Sonnwendfeuer auf Hügeln und Bergen, zu Tal rollende Feuerräder, die nach allen Seiten Funken sprühen, so feierte man früher den Johannistag, besser noch die Sommersonnwendnacht. Der Name des sechsten Monats geht auf lateinisch Iunius »Monat, welcher der Göttin Juno geweiht ist« zurück. Alte Göttersagen berichten, dass Juno die Frau des Zeus wurde, und das betonte man besonders, weil der Johannistag im Juni vor allem den Mädchen und Frauen gewidmet sein sollte. Der Name Juni setzte sich seit dem 16. Jahrhundert in der Kanzleisprache durch und verdrängte alte deutsche Namen wie Brachet und Heumonat.

Nicht nur eitel Freude herrschte früher an diesem Tag. Es galt, die bösen Geister im Johannisfeuer zu verbrennen und die neuen, die den Mensch gut gesonnen waren, anzulocken. Paarweise sprangen die Menschen durch die auflodernden Flammen als Zeichen der Zusammengehörigkeit und der ewigen Treue.

Am Johannistag wurde einst auch der Maibaum ins Feuer geworfen, denn nun hatte die Not ein Ende. Der »Tänzer« oder besser Wagemutige, der als Erster über das Feuer sprang, bekam den Namen Johannes – er war »König für eine Nacht«.

Woher aber stammt überhaupt der Brauch des Johannisfestes? Er ist wohl biblischen Einflüssen zuzuschreiben, denn am Sonnwendtag, dem 24. Juni, ist der Geburtstag von Johannes dem Täufer. Er wurde früher vielerorts verehrt, man widmete ihm Kränze und die Menschen nahmen von ihm an, er ginge in der Sonnwendnacht von Haus zu Haus und verbeuge sich vor jedem Kranz, was zu Wohlstand und reicher Ernte führen sollte.

Im Mittelalter, im 12. und 13. Jahrhundert, wurden bereits weithin leuchtende Johannisfeuer angezündet. Mit ihnen schon verband sich allerlei Spuk, verwoben sich mythische Gedanken und Hoffnungen. Wer seinen Partner beim Feuersprung losließ, war auch in der Liebe nicht treu. Vieh musste durch die Asche getrieben werden, sollte es vor Unheil bewahrt sein.
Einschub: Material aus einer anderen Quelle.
(** * Strangeness tracking: HyperTracker and StrangenessTracker

    A shallow embedding of
      - Detectors/StrangenessTracking/tracking/src/HyperTracker.cxx
      - Detectors/StrangenessTracking/tracking/include/StrangenessTracking/StrangenessTracker.h
    and the properties of the cluster attachment, the V0 matcher, the vertex
    refit and the truth label that the design document states.

    Conventions.
      - [float] values are IEEE-754 binary32 numbers ([spec_float], with NaN
        and the infinities); TVector3 arithmetic is binary64.
      - An in-place C++ method [bool T::m(args)] on an object passed by
        reference is a function [args -> T -> bool * T]: the flag and the
        object as the call leaves it.
      - Track propagation, detector geometry and the DCA fitter are external
        to these files; they are the fields of the classes [TrackOps] and
        [FitterOps] and of the record [GeometryTGeo]. *)

From Stdlib Require Import ZArith List Bool Lia SpecFloat.
Import ListNotations.
Open Scope Z_scope.

Set Implicit Arguments.

(* ------------------------------------------------------------------ *)
(** ** Floating point *)

Definition float := spec_float.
Die Rauchschwaden wurden über die Felder geleitet, um diese vor Hagelschlag und Kornmuhmen zu schützen.

Das gegensätzliche Element des Feuers, das Wasser, wurde früher als so genanntes Johanniswasser gern von Mädchen und jungen Frauen aus den Quellen geschöpft. Schönheit, Reichtum und Gesundheit sollte das Wasser mit sich bringen, denn schließlich war es ja von der Gottheit gespendet worden.

Und so war, wer im Johannis-Tau badete, gegen allerlei Leiden gefeit, er und sie wurden etwa von Sommersprossen befreit. Auch die Mühen eines ganzen Jahres konnte man mit Johanniswasser einen Fluss abwärts befördern und ließ sie gar nicht erst wieder zurück- oder aufkommen, wenn man das »heilige Kraut«, Johanniskraut genannt, bei sich trug. Kein Wunder, dass bei einer solchen Verehrung des Tages die im Juni reifenden Beeren an ihren langen Rispen zu Johannisbeeren wurden, denen man ebenso wie dem Johanniskraut einst heilende Kräfte zuschrieb, die es bis auf den heutigen Tag erhalten hat. Innerlich angewendet gilt es als natürliches Psychopharmakon. Es wird vor allem gegen die Schlafstörungen empfohlen, die sich aus seelischen Konflikten, Sorgen und Ängsten erklären. Bei äußerer Anwendung wirkt Johanniskraut besonders gut auf die Nerven. Es wird immer das fertige Öl aus dem Fachgeschäft zur Einreibung der zugehörigen Hautzonen verwendet.